Year: Team; Games; Tackles; Interceptions; Fumbles
GP: GS; Cmb; Solo; Ast; Sck; TFL; Int; Yds; TD; Lng; PD; FF; FR; Yds; TD
2009: JAX; 16; 16; 45; 34; 11; 1.5; 6; 0; 0; 0; 0; 1; 1; 1; 0; 0
2010: JAX; 16; 16; 34; 24; 10; 4.0; 5; 1; -3; 0; -3; 4; 0; 0; 0; 0
2011: JAX; 13; 13; 29; 17; 12; 0.0; 4; 0; 0; 0; 0; 0; 0; 0; 0; 0
2012: JAX; 16; 4; 32; 20; 12; 2.0; 5; 0; 0; 0; 0; 2; 2; 0; 0; 0
2013: DEN; 16; 16; 31; 18; 13; 3.0; 5; 1; 2; 0; 2; 1; 0; 1; 13; 0
2014: DEN; 16; 16; 30; 18; 12; 2.0; 4; 0; 0; 0; 0; 3; 0; 0; 0; 0
2015: WAS; 15; 15; 29; 17; 12; 1.5; 5; 0; 0; 0; 0; 0; 0; 0; 0; 0
108; 96; 230; 148; 82; 14.0; 34; 2; -1; 0; 2; 11; 3; 2; 13; 0

===Playoffs===

Year: Team; Games; Tackles; Interceptions; Fumbles
GP: GS; Cmb; Solo; Ast; Sck; TFL; Int; Yds; TD; Lng; PD; FF; FR; Yds; TD
2013: DEN; 3; 3; 12; 10; 2; 1.0; 3; 0; 0; 0; 0; 0; 0; 0; 0; 0
2014: DEN; 1; 1; 3; 1; 2; 0.0; 0; 0; 0; 0; 0; 0; 0; 0; 0; 0
2015: WAS; 1; 1; 1; 1; 0; 0.0; 1; 0; 0; 0; 0; 0; 0; 0; 0; 0
5; 5; 16; 12; 4; 1.0; 4; 0; 0; 0; 0; 0; 0; 0; 0; 0

==Coaching career==
Knighton joined the coaching staff at Wagner in 2019 as defensive line coach. He joined the Carolina Panthers coaching staff as a coaching assistant in 2021.

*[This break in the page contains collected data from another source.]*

Definition advice_get (catalog : option AdviceCatalog) (id : str) : AdviceAnswer :=
  match catalog with
  | None => AdviceError (lit "advice registry not configured")
  | Some ct =>
      match avr_advice (ct_registry ct) !! id with
      | None => AdviceError (lit "advice '" ++ id ++ lit "' not found")
      | Some d => AdviceGet d (avr_sources (ct_registry ct) !! id)
      end
  end.

(** The inner loop: the first trigger that matches adds a result. *)
Fixpoint push_first_match (ctx : SuggestAdviceContext) (d : AdviceDescriptor)
    (ts : list AdviceTrigger) (results : list AdviceResult) : list AdviceResult :=
  match ts with
  | [] => results
  | t :: ts' =>
      let matched :=
        match t with
        | AssertionFailed id => contains (sc_assertion_failures ctx) id
        | DoctorFailed id => contains (sc_doctor_failures ctx) id
        | ExperiencePattern tool status n =>
            existsb (hint_matches tool status n) (sc_experience_hints ctx)
        end in
      if matched then results ++ [result_for d t] else push_first_match ctx d ts' results
  end.

Fixpoint push_matches (config : AdviceConfig) (ctx : SuggestAdviceContext)
    (ds : list AdviceDescriptor) (results : list AdviceResult) : list AdviceResult :=
  match ds with
  | [] => results
  | d :: ds' =>
      push_matches config ctx ds'
        (if is_disabled config (av_id d) then results
         else push_first_match ctx d (av_triggers d) results)
  end.

Definition advice_suggest (catalog : option AdviceCatalog) (store : option AdviceConfigStore)
    (ctx : SuggestAdviceContext) : AdviceAnswer :=
  match catalog with
  | None => AdviceError (lit "advice registry not configured")
  | Some ct =>
      let config := config_of store in
      if negb (ac_enabled config) then AdviceMatches [] false
      else AdviceMatches (by_severity (push_matches config ctx (ct_list ct) [])) true
  end.

Definition advice_configure (store : option AdviceConfigStore) (io : option AdviceParserError)
    (id : str) (enabled clear : bool) : AdviceAnswer * option AdviceConfigStore :=
  match store with
  | None => (AdviceError (lit "advice config store not configured"), None)
  | Some s =>
      let '(r, s') :=
        if str_eqb id (lit "global") then
          if clear then clear_disabled io s else set_global_enabled enabled io s
        else if enabled then enable_advice id io s
        else disable_advice id io s in
      (match r with
       | Ok cfg => AdviceConfigured id enabled (ac_enabled cfg) (length (ac_disabled cfg))
       | Err e => AdviceError (lit "Failed to update config: " ++ show_parser_error e)
       end, Some s')
  end.
End Suggest.

(** ** What is suggested *)

Lemma contains_spec l s : contains l s = true <-> s ∈ l.
Proof.
  unfold contains. rewrite existsb_exists. setoid_rewrite <- list_elem_of_In. split.
  - by intros (x & Hx & ->%str_eqb_eq).
  - intros Hs. exists s. by rewrite str_eqb_refl.
Qed.

Section SuggestFacts.
Context `{JsonValue}.

Definition matched (ctx : SuggestAdviceContext) (d : AdviceDescriptor) : option AdviceResult :=
  match evaluate_triggers ctx (av_triggers d) with
  | Some t => Some (result_for d t)
  | None => None
  end.

Definition less_severe (a b : AdviceResult) : Prop :=
  (sort_key (rv_severity a) <= sort_key (rv_severity b))%Z.

Lemma matched_severity ctx d r : matched ctx d = Some r -> rv_severity r = av_severity d.
Proof. unfold matched. destruct (evaluate_triggers _ _); [|done]. by intros [= <-]. Qed.

Lemma omap_matched_cons ctx d ds :
  omap (matched ctx) (d :: ds) =
    match matched ctx d with
    | Some r => r :: omap (matched ctx) ds
    | None => omap (matched ctx) ds
    end.
Proof. done. Qed.

Lemma filter_matched ctx p (ds : list AdviceDescriptor) :
  List.filter (fun r => (sort_key (rv_severity r) =? p)%Z) (omap (matched ctx) ds) =
  omap (matched ctx) (List.filter (fun d => (sort_key (av_severity d) =? p)%Z) ds).
Proof.
  induction ds as [|d ds IH]; [done|]. rewrite omap_matched_cons. cbn [List.filter].
  destruct (matched ctx d) as [r|] eqn:E; cbn [List.filter];
    rewrite ?(matched_severity ctx d r E), IH;
    (destruct (sort_key (av_severity d) =? p)%Z; [|done]); by rewrite omap_matched_cons, E.
Qed.

(** The suggestions are those of the descriptors with a trigger that holds,
    each reported with the first such trigger, critical ones first, and within a
    severity in the order of the registry. *)
Theorem suggest_spec (ds : list AdviceDescriptor) (ctx : SuggestAdviceContext) :
  (forall r, r ∈ suggest ds ctx <->
     exists d t, d ∈ ds /\ List.find (trigger_matches ctx) (av_triggers d) = Some t /\
                 r = result_for d t) /\
  StronglySorted less_severe (suggest ds ctx) /\
  forall s, List.filter (fun r => (sort_key (rv_severity r) =? sort_key s)%Z) (suggest ds ctx) =
            omap (matched ctx) (List.filter (fun d => (sort_key (av_severity d) =? sort_key s)%Z) ds).
Proof.
  unfold suggest, by_severity. split; [|split].
  - intros r. rewrite (sort_by_key_perm _ _), list_elem_of_omap. unfold evaluate_triggers. split.
    + intros (d & Hd & Hr). destruct (List.find _ _) as [t|] eqn:E; [|done].
      injection Hr as <-. by exists d, t.
    + intros (d & t & Hd & Ht & ->). exists d. by rewrite Ht.
  - apply (sort_by_key_sorted (fun r => sort_key (rv_severity r))).
  - intros s. rewrite (sort_by_key_stable (fun r => sort_key (rv_severity r))). apply filter_matched.
Qed.

Lemma push_first_match_find ctx d ts rs :
  push_first_match ctx d ts rs =
    match List.find (trigger_matches ctx) ts with
    | Some t => rs ++ [result_for d t]
    | None => rs
    end.
Proof.
  induction ts as [|t ts IH]; [done|]. cbn [push_first_match List.find].
  change (match t with
          | AssertionFailed id => contains (sc_assertion_failures ctx) id
          | DoctorFailed id => contains (sc_doctor_failures ctx) id
          | ExperiencePattern tool status n =>
              existsb (hint_matches tool status n) (sc_experience_hints ctx)
          end) with (trigger_matches ctx t). cbv zeta.
  destruct (trigger_matches ctx t); [done|apply IH].
Qed.

Lemma push_matches_omap config ctx ds rs :
  push_matches config ctx ds rs =
    rs ++ omap (matched ctx) (List.filter (fun d => negb (is_disabled config (av_id d))) ds).
Proof.
  revert rs. induction ds as [|d ds IH]; intros rs; cbn [push_matches List.filter].
  - by rewrite app_nil_r.
  - rewrite IH, push_first_match_find. destruct (is_disabled config (av_id d)); [done|]. simpl.
    unfold matched at 2, evaluate_triggers. destruct (List.find _ _); [|done].
    by rewrite <- app_assoc.
Qed.

(** The gateway's own loop answers what the use case answers on the advice
    that is listed, and nothing when advice is switched off: whatever it suggests
    comes from advice that [advice_list] shows. *)
Theorem gateway_suggests (ct : AdviceCatalog) (store : option AdviceConfigStore)
    (ctx : SuggestAdviceContext) :
  exists listed enabled,
    advice_list (Some ct) store = AdviceList listed enabled /\
    advice_suggest (Some ct) store ctx = AdviceMatches (suggest listed ctx) enabled.
Proof.
  eexists _, _. split; [reflexivity|]. unfold advice_suggest.
  destruct (ac_enabled (config_of store)); [|done]. simpl.
  by rewrite push_matches_omap.
Qed.
End SuggestFacts.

On November 29, 2022, Knighton left the Panthers to join Matt Rhule's coaching staff at the University of Nebraska-Lincoln as the new defensive line coach.

==Personal life==
Knighton earned the nickname "Pot Roast" when former Jaguars linebacker Clint Ingram overheard Knighton's meal order on a road trip. He has been childhood friends with Cincinnati Bengals defensive end Chris Baker since high school, where the two of them were teammates. The two were teammates again for one season in their professional careers when Knighton signed with the Redskins in 2015. Knighton also served as Baker's best man in his wedding to ESPN talent producer Jamila Phillips.

Knighton suffered an eye injury during a late-night incident at a Jacksonville nightclub. He temporarily lost vision and required surgery to remove a cataract that formed for protection. His vision slowly returned.

Knighton appeared in a series of commercials for Bridgestone tires, including "Empty Fridge" and "Treadmill."

Knighton began suffering from cluster headache episodes when he was a teenager. He missed a game in 2015 due to the condition.